▸ **Exercise aim**
Look through the entries below and extract exactly the lines from the one containing "apply Forall_cons in H1 as [H0 H1]. unfold" through the one containing "payable s t", ends included.

▸ **Supplied records**

----

Lemma image_ok_perm n im im' r :
  image_ok n im → queue im ≡ₚ r :: queue im' → 0 ≤ deficit im' < 2 * QUANTUM → image_ok n im'.
Proof.
  intros (H1 & H2 & H3 & H4) Hp Hd. rewrite Hp in H1, H2, H3. apply Forall_cons in H1 as [_ H1].
  rewrite fmap_cons in H2. apply NoDup_cons in H2 as [_ H2]. cbn in H3.
  split_and!; [done..| |lia|lia]. lia.
Qed.

Lemma image_ok_rejoin n im im' i r b :
  image_ok n im → queue im !! i = Some r → queue im' = rejoin i b (queue im) → deficit im' = deficit im →
  image_ok n im'.
Proof.
  intros (H1 & H2 & H3 & H4) Hr Hq Hd. unfold rejoin in Hq. rewrite Hr in Hq.
  pose proof (vec_remove_Permutation _ _ _ Hr) as Hp. rewrite Hp in H1, H2, H3. cbn in H3.
  apply Forall_cons in H1 as [H0 H1]. unfold image_ok. rewrite Hq, Hd. split_and!; try lia.
  - apply Forall_app. split; [done|]. by constructor.
  - rewrite fmap_app. cbn. rewrite Permutation_app_comm. by rewrite fmap_cons in H2.
  - rewrite length_app. cbn. lia.
Qed.

Lemma image_ok_weaken n n' im : n ≤ n' → image_ok n im → image_ok n' im.
Proof.
  intros Hn (H1 & H2). split; [|done]. eapply Forall_impl; [exact H1|]. cbn. intros. lia.
Qed.

Lemma image_ok_ids n im q :
  image_ok n im → Forall2 (λ r r', rq_id r' = rq_id r ∧ rq_bytes r' = rq_bytes r) (queue im) q →
  image_ok n (set_queue im q).
Proof.
  intros (H1 & H2 & H3 & H4) Hq. unfold image_ok. cbn.
  split_and!; try lia.
  - clear -H1 Hq. induction Hq as [|r r' q q' [E1 E2] Hq IH]; [done|]. apply Forall_cons in H1 as [H0 H1].
    constructor; [by rewrite E1, E2 | auto].
  - replace (rq_id <$> q) with (rq_id <$> queue im); [done|]. clear -Hq.
    induction Hq as [|r r' q q' [E1 E2] Hq IH]; [done|]. rewrite !fmap_cons. congruence.
  - by rewrite <- (Forall2_length _ _ _ Hq).
Qed.

Lemma update_first_ids id q :
  Forall2 (λ r r', rq_id r' = rq_id r ∧ rq_bytes r' = rq_bytes r) q
    (update_first (has_id id) (λ r, set_ready r true) q).
Proof.
  induction q as [|r q IH]; cbn; [done|]. destruct (has_id id r).
  - constructor; [done|]. clear. induction q; by constructor.
  - by constructor.
Qed.

Lemma payable_insert s s' t i im im' :
  payable s t → images s !! i = Some im → images s' = <[i := im']> (images s) →
  (i = t_image t → deficit im ≤ deficit im' ∧
     ∀ r, r ∈ queue im → rq_id r = t_id t →
       ∃ r', r' ∈ queue im' ∧ rq_id r' = rq_id r ∧ rq_bytes r' = rq_bytes r) →
  payable s' t.
Proof.
  intros (im0 & r & H1 & H2 & H3 & H4) Hi Hs H. unfold payable. rewrite Hs.
  destruct (decide (i = t_image t)) as [->|Hne].
  - simplify_eq. destruct (H eq_refl) as [Hd Hr]. destruct (Hr r H2 H3) as (r' & R1 & R2 & R3).
    exists im', r'. rewrite list_lookup_insert_eq by (by eapply lookup_lt_Some). split_and!; [done..|congruence|lia].
  - exists im0, r. rewrite list_lookup_insert_ne by done. done.
Qed.

Lemma Forall2_elem {A} (R : A → A → Prop) l k x : Forall2 R l k → x ∈ l → ∃ y, y ∈ k ∧ R x y.
Proof.
  intros H [i Hi]%list_elem_of_lookup. destruct (Forall2_lookup_l _ _ _ _ _ H Hi) as (y & Hy & HR).
  exists y. split; [by eapply list_elem_of_lookup_2|done].
Qed.

(** Replacing one image without touching the cursor. *)
Lemma state_ok_insert s s' i im' :
  state_ok s → images s' = <[i := im']> (images s) → cursor s' = cursor s → next_id s ≤ next_id s' →
  image_ok (next_id s') im' → state_ok s'.
Proof.
  intros [Hc Hi] Hs Hcur Hn Him. split; rewrite Hs, ?Hcur; [by rewrite length_insert|].
  apply Forall_insert; [|done]. eapply Forall_impl; [exact Hi|]. intros. by eapply image_ok_weaken.
Qed.

Lemma ticket_inv w image kind s t :
  fair_inv w → Port_ticket (sched w) image kind = (s, Ok (Some t)) →
  fair_inv {| sched := s; tickets := t :: tickets w; turns := turns w |}.
Proof.
  intros [Hs Ht Hone Hg Hu].
  assert (∀ b, Port_ticket (sched w) image (Read b) = (s, Ok (Some t)) →
    fair_inv {| sched := s; tickets := t :: tickets w; turns := turns w |}) as Hread.
  2:{ destruct kind as [|b|b]; [done|..]; apply (Hread b). }
  intros b. unfold Port_ticket. case_decide as Hb; [done|].
  destruct (checked_add 64 _ 1) as [next|] eqn:En; [|done]. apply checked_add_Some in En as [-> En].
  destruct (images (sched w) !! image) as [im|] eqn:Him; [|done]. case_decide as Hh; [done|].
  intros [= <- <-].
  pose proof (Forall_lookup_1 _ _ _ _ (proj2 Hs) Him) as (Q1 & Q2 & Q3 & Q4).
  split; cbn.
  - eapply (state_ok_insert (sched w) _ image); [done|cbn; done..|cbn; lia|].
    unfold image_ok. cbn. split_and!; try lia.
    + apply Forall_app. split; [eapply Forall_impl; [exact Q1|]; cbn; intros; lia|].
      constructor; [cbn; unfold BLOCK_SIZE in *; lia|done].
    + rewrite fmap_app. apply NoDup_app. split; [done|]. split; [|apply NoDup_singleton].
      intros x [r [-> Hr]]%list_elem_of_fmap Hx%list_elem_of_singleton. cbn in Hx.
      rewrite Forall_forall in Q1. destruct (Q1 r Hr). lia.
    + rewrite length_app. cbn. unfold HEADS in *. lia.
  - rewrite length_insert. constructor; [by eapply lookup_lt_Some|done].
  - done.
  - done.
  - intros t' c Htc. rewrite length_insert. destruct (Hu _ _ Htc) as [L P]. split; [done|].
    intros Hc. eapply payable_insert; [by apply P|exact Him|done|]. intros _. cbn. split; [done|].
    intros r Hr _. exists r. split; [|done]. apply elem_of_app. by left.
Qed.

----

▸ **Response to the exercise**
  apply Forall_cons in H1 as [H0 H1]. unfold image_ok. rewrite Hq, Hd. split_and!; try lia.
  - apply Forall_app. split; [done|]. by constructor.
  - rewrite fmap_app. cbn. rewrite Permutation_app_comm. by rewrite fmap_cons in H2.
  - rewrite length_app. cbn. lia.
Qed.

Lemma image_ok_weaken n n' im : n ≤ n' → image_ok n im → image_ok n' im.
Proof.
  intros Hn (H1 & H2). split; [|done]. eapply Forall_impl; [exact H1|]. cbn. intros. lia.
Qed.

Lemma image_ok_ids n im q :
  image_ok n im → Forall2 (λ r r', rq_id r' = rq_id r ∧ rq_bytes r' = rq_bytes r) (queue im) q →
  image_ok n (set_queue im q).
Proof.
  intros (H1 & H2 & H3 & H4) Hq. unfold image_ok. cbn.
  split_and!; try lia.
  - clear -H1 Hq. induction Hq as [|r r' q q' [E1 E2] Hq IH]; [done|]. apply Forall_cons in H1 as [H0 H1].
    constructor; [by rewrite E1, E2 | auto].
  - replace (rq_id <$> q) with (rq_id <$> queue im); [done|]. clear -Hq.
    induction Hq as [|r r' q q' [E1 E2] Hq IH]; [done|]. rewrite !fmap_cons. congruence.
  - by rewrite <- (Forall2_length _ _ _ Hq).
Qed.

Lemma update_first_ids id q :
  Forall2 (λ r r', rq_id r' = rq_id r ∧ rq_bytes r' = rq_bytes r) q
    (update_first (has_id id) (λ r, set_ready r true) q).
Proof.
  induction q as [|r q IH]; cbn; [done|]. destruct (has_id id r).
  - constructor; [done|]. clear. induction q; by constructor.
  - by constructor.
Qed.

Lemma payable_insert s s' t i im im' :
  payable s t → images s !! i = Some im → images s' = <[i := im']> (images s) →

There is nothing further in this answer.